Lemma HasSuffix_append_LF (x : string) : strings.HasSuffix (x ++ LF) LF = true.
Proof.
  induction x as [|c x IH].
  - reflexivity.
  - change (String c x ++ LF) with (String c (x ++ LF)).
    rewrite HasSuffix_LF_cons.
    destruct (x ++ LF) eqn:E; [destruct x; discriminate | exact IH].
Qed.

Lemma HasSuffix_LF_inv (m : string) :
  strings.HasSuffix m LF = true -> exists body, m = body ++ LF.
Proof.
  induction m as [|c r IH]; [discriminate |].
  rewrite HasSuffix_LF_cons. destruct r as [|c' r'].
  - intros H. apply Ascii.eqb_eq in H. subst c. now exists "".
  - intros H. destruct (IH H) as [body E]. exists (String c body).
    simpl. now rewrite <- E.
Qed.

Lemma TrimSuffix_append_LF (x : string) : strings.TrimSuffix (x ++ LF) LF = x.
Proof.
  unfold strings.TrimSuffix. rewrite HasSuffix_append_LF.
  rewrite length_append. simpl String.length.
  replace (String.length x + 1 - 1) with (String.length x) by lia.
  apply substring_whole_prefix.
Qed.

Lemma TrimSuffix_LF_restore (m : string) :
  strings.HasSuffix m LF = true -> strings.TrimSuffix m LF ++ LF = m.
Proof.
  intros H. destruct (HasSuffix_LF_inv m H) as [body ->].
  now rewrite TrimSuffix_append_LF.
Qed.

Lemma TrimSuffix_LF_absent (m : string) :
  strings.HasSuffix m LF = false -> strings.TrimSuffix m LF = m.
Proof. intros H. unfold strings.TrimSuffix. now rewrite H. Qed.

Lemma trailing_newlines_append_LF (x : string) :
  trailing_newlines (x ++ LF) = S (trailing_newlines x).
Proof.
  induction x as [|c x IH]; [reflexivity |].
  change (String c x ++ LF) with (String c (x ++ LF)).
  simpl trailing_newlines. rewrite IH, length_append. simpl String.length.
  replace (String.length x + 1) with (S (String.length x)) by lia.
  change (Nat.eqb (S (trailing_newlines x)) (S (String.length x)))
    with (Nat.eqb (trailing_newlines x) (String.length x)).
  destruct (Ascii.eqb c "010" && Nat.eqb (trailing_newlines x) (String.length x));
    reflexivity.
Qed.

Lemma trailing_newlines_none (x : string) :
  trailing_newlines x = 0 <-> strings.HasSuffix x LF = false.
Proof.
  induction x as [|c r IH]; [split; reflexivity |].
  rewrite HasSuffix_LF_cons. simpl trailing_newlines.
  destruct r as [|c' r'].
  - simpl. destruct (Ascii.eqb c "010"); simpl; split; congruence.
  - destruct (Ascii.eqb c "010" &&
              Nat.eqb (trailing_newlines (String c' r'))
                      (String.length (String c' r'))) eqn:E.
    + apply andb_prop in E. destruct E as [_ E]. apply Nat.eqb_eq in E.
      simpl String.length in E. split; [discriminate |].
      intros H. apply IH in H. rewrite H in E. discriminate.
    + exact IH.
Qed.

(** ** Traces *)

Lemma since_app (w w' : World) (evs : list Event) :
  trace w' = (trace w ++ evs)%list -> since w w' = evs.
Proof.
  unfold since. intros ->. induction (trace w) as [|e t IH]; simpl; auto.
Qed.

(** ** The formatting and transport steps *)

Lemma frame_format_expands (s p m nl : string) :
  fmt.doPrintf "%s %s%s%s" [s; p; m; nl] = Some (s ++ " " ++ p ++ m ++ nl).
Proof. cbn. now rewrite append_empty_r. Qed.

Lemma net_Write_eq (c : Conn) (b : string) (w : World) :
  net.Write c b w =
  Done (match write_fate c w with None => String.length b | Some _ => 0 end,
        write_fate c w)
       (emit (EvConnWrite c b (write_fate c w)) (count_send w)).
Proof.
  unfold net.Write, write_fate.
  destruct (is_open c w); [destruct (wire w (sends w)) |]; reflexivity.
Qed.

(** [write] on a stored socket: the debug line, one socket write of the
    whole frame, and success whatever the socket said. *)
Lemma write_eq (sdl : Sysdlog) (c : Conn) (s : Severity) (m : string)
      (w : World) :
  conn sdl = Some c ->
  write sdl s m w =
  Done (String.length m, None)
       (emit (EvConnWrite c (wire_frame sdl s m) (write_fate c w))
             (count_send (emit (EvStdout (debug_line sdl)) w))).
Proof.
  intros Hc. unfold write, fmt.Fprintf, fmt.Println, bind, tell, ret.
  rewrite frame_format_expands, Hc, net_Write_eq.
  unfold wire_frame, debug_line.
  destruct (strings.HasSuffix m LF); reflexivity.
Qed.

(** With no socket stored, [write] would call through a nil interface. *)
Lemma write_nil (sdl : Sysdlog) (s : Severity) (m : string) (w : World) :
  conn sdl = None ->
  write sdl s m w = Crash NilDereference (emit (EvStdout (debug_line sdl)) w).
Proof.
  intros Hc. unfold write, fmt.Fprintf, fmt.Println, bind, tell, ret, panic.
  rewrite frame_format_expands, Hc. reflexivity.
Qed.

Lemma connect_eq (sdl : Sysdlog) (w : World) :
  connect sdl w =
  match endpoint w (dials w) with
  | None =>
      Done (mkSysdlog (prefix sdl) (Some (dials w)), None)
           (emit (EvDial "unixgram" "/dev/log" None)
                 (set_open (dials w :: open_conns w) (count_dial w)))
  | Some reason =>
      Done (sdl, Some (OpError "dial" reason))
           (emit (EvDial "unixgram" "/dev/log" (Some (OpError "dial" reason)))
                 (count_dial w))
  end.
Proof.
  unfold connect, net.Dial, bind, ret.
  destruct (endpoint w (dials w)); reflexivity.
Qed.

(** ** The shape of a call *)

Lemma write_fate_emit (c : Conn) (e : Event) (w : World) :
  write_fate c (emit e w) = write_fate c w.
Proof. reflexivity. Qed.

(** Every call of [writeRetry] returns, in one of the three shapes. *)
Lemma writeRetry_shape (sdl : Sysdlog) (s : Severity) (m : string) (w : World) :
  exists sdl' r w',
    writeRetry sdl s m w = Done (sdl', r) w' /\
    call_shape sdl s m w sdl' r (since w w').
Proof.
  unfold writeRetry, deferring, bind, tell.
  destruct (conn sdl) as [c|] eqn:Hc.
  - rewrite (write_eq sdl c s m _ Hc). unfold ret.
    eexists _, _, _. split; [reflexivity |].
    erewrite since_app; [apply (shape_connected sdl s m w c Hc) |].
    rewrite write_fate_emit. simpl. now rewrite <- !app_assoc.
  - unfold reconnect_then_write, bind. rewrite connect_eq.
    simpl endpoint. simpl dials.
    destruct (endpoint w (dials w)) as [reason|] eqn:He.
    + unfold ret. eexists _, _, _. split; [reflexivity |].
      erewrite since_app; [apply (shape_unreachable sdl s m w reason Hc He) |].
      simpl. now rewrite <- !app_assoc.
    + rewrite (write_eq (mkSysdlog (prefix sdl) (Some (dials w))) (dials w)
                        s m _ eq_refl).
      unfold ret.
      eexists _, _, _. split; [reflexivity |].
      erewrite since_app; [apply (shape_reconnected sdl s m w Hc He) |].
      rewrite write_fate_emit.
      unfold write_fate, is_open. simpl. rewrite Nat.eqb_refl. simpl.
      now rewrite <- !app_assoc.
Qed.

Ltac call_cases sdl s m w :=
  let sdl' := fresh "sdl'" in
  let r := fresh "r" in
  let w' := fresh "w'" in
  let Hrun := fresh "Hrun" in
  let Hshape := fresh "Hshape" in
  destruct (writeRetry_shape sdl s m w) as (sdl' & r & w' & Hrun & Hshape).

(** A finished call, matched against its shape. *)
Lemma writeRetry_inv (sdl : Sysdlog) (s : Severity) (m : string) (w : World)
      (sdl' : Sysdlog) (r : nat * option error) (w' : World) :
  writeRetry sdl s m w = Done (sdl', r) w' ->
  exists evs, since w w' = evs /\ call_shape sdl s m w sdl' r evs.
Proof.
  intros H.
  destruct (writeRetry_shape sdl s m w) as (sdl1 & r1 & w1 & Hrun & Hshape).
  rewrite Hrun in H. injection H as <- <- <-. now exists (since w w1).
Qed.

(** Split a finished call [H] into its shapes; the events it added
    replace [since w w'] in the goal and stay as an equation. *)
Ltac by_shape H :=
  let evs := fresh "evs" in
  let Hshape := fresh "Hshape" in
  let Hsince := fresh "Hsince" in
  apply writeRetry_inv in H; destruct H as (evs & Hsince & Hshape);
  revert Hsince; inversion Hshape; subst; clear Hshape;
  intros Hsince; try rewrite Hsince.

Lemma New_eq (p : string) (w : World) :
  New p w =
  match endpoint w (dials w) with
  | None =>
      Done (Some (mkSysdlog p (Some (dials w))), None)
           (emit (EvDial "unixgram" "/dev/log" None)
                 (set_open (dials w :: open_conns w) (count_dial w)))
  | Some reason =>
      Done (None, Some (OpError "dial" reason))
           (emit (EvDial "unixgram" "/dev/log" (Some (OpError "dial" reason)))
                 (count_dial w))
  end.
Proof.
  unfold New, bind. rewrite connect_eq.
  destruct (endpoint w (dials w)); reflexivity.
Qed.

(** ** The wire format *)

(** C1: a successful logging call hands the transport exactly one frame:
    the severity's tag, one space, the prefix as given, the message, and
    the conditional line feed.  The eight tags are three bytes each, the
    code 0..7 between angle brackets, LOG_EMERG first and LOG_DEBUG last.
    A logger built with prefix "[app] " that logs "hello" at LOG_INFO
    emits "<6> [app] hello\n". *)
Theorem C1_frame_layout :
  (forall k, k < 8 -> nth_error severities k = Some ("<" ++ digit k ++ ">"))
  /\ Forall (fun s => String.length s = 3) severities
  /\ (forall sdl s m w sdl' n w',
         writeRetry sdl s m w = Done (sdl', (n, None)) w' ->
         frames (since w w') =
         [s ++ " " ++ prefix sdl ++ m
            ++ (if strings.HasSuffix m LF then "" else LF)])
  /\ (forall w,
         endpoint w (dials w) = None ->
         exists sdl w1 w2,
           New "[app] " w = Done (Some sdl, None) w1 /\
           Info sdl "hello" w1 = Done (sdl, None) w2 /\
           frames (since w1 w2) = ["<6> [app] hello" ++ LF]).
Proof.
  repeat split.
  - intros k Hk.
    do 8 (destruct k as [|k]; [reflexivity |]). lia.
  - repeat constructor.
  - intros sdl s m w sdl' n w' H.
    by_shape H; reflexivity.
  - intros w Hup. rewrite New_eq, Hup.
    call_cases (mkSysdlog "[app] " (Some (dials w))) LOG_INFO "hello"
               (emit (EvDial "unixgram" "/dev/log" None)
                     (set_open (dials w :: open_conns w) (count_dial w))).
    pose proof Hrun as Hev. by_shape Hev; try discriminate.
    eexists _, _, w'. split; [reflexivity |].
    unfold Info, bind. rewrite Hrun, Hsince. split; reflexivity.
Qed.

--*--

§ WORK ITEM
All that should be written out is the stretch of lines above between the one holding "connect sdl w" and the one holding "Lemma write_fate_emit (c", inclusive, exactly as given.

§ SOLUTION
  connect sdl w =
  match endpoint w (dials w) with
  | None =>
      Done (mkSysdlog (prefix sdl) (Some (dials w)), None)
           (emit (EvDial "unixgram" "/dev/log" None)
                 (set_open (dials w :: open_conns w) (count_dial w)))
  | Some reason =>
      Done (sdl, Some (OpError "dial" reason))
           (emit (EvDial "unixgram" "/dev/log" (Some (OpError "dial" reason)))
                 (count_dial w))
  end.
Proof.
  unfold connect, net.Dial, bind, ret.
  destruct (endpoint w (dials w)); reflexivity.
Qed.

(** ** The shape of a call *)

Lemma write_fate_emit (c : Conn) (e : Event) (w : World) :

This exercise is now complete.